**BRIEF**
Pick out every line in the data below that holds "simpl".

──────── GIVEN ENTRIES

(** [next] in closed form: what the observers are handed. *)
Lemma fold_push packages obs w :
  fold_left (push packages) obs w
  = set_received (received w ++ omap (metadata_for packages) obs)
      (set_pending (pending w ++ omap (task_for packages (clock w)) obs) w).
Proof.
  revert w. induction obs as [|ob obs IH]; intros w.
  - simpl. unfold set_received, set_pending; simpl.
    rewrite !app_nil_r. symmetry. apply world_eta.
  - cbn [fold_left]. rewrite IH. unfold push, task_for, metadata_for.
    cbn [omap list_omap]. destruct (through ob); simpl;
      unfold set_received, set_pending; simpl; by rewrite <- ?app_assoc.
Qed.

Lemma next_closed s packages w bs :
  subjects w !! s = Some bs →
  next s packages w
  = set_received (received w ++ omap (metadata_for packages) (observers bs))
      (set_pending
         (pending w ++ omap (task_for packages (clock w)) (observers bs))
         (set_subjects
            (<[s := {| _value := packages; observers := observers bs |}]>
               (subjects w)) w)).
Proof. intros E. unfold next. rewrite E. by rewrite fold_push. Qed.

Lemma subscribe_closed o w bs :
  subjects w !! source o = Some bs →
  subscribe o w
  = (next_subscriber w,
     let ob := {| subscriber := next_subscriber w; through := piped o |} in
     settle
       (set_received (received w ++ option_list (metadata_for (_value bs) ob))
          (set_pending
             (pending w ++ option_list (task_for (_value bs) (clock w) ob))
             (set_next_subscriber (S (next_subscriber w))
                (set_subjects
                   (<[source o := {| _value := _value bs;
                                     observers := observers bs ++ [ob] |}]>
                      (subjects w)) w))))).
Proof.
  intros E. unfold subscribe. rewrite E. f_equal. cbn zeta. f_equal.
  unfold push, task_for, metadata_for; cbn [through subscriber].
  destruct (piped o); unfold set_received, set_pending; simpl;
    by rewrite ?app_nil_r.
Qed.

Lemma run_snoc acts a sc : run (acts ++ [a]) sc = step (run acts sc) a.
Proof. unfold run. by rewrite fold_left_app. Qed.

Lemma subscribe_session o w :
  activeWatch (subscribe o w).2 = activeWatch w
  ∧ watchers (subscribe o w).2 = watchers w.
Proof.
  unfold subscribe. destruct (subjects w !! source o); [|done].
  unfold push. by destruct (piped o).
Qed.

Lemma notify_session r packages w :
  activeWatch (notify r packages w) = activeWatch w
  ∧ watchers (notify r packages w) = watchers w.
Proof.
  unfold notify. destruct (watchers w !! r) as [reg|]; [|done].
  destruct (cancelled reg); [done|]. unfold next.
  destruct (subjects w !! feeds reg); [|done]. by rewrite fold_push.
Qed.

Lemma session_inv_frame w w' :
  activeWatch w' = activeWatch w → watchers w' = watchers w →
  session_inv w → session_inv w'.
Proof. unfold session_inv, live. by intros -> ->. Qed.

────────────────

**SOLUTION TO THIS TASK**
  - simpl. unfold set_received, set_pending; simpl.
    cbn [omap list_omap]. destruct (through ob); simpl;
      unfold set_received, set_pending; simpl; by rewrite <- ?app_assoc.
  destruct (piped o); unfold set_received, set_pending; simpl;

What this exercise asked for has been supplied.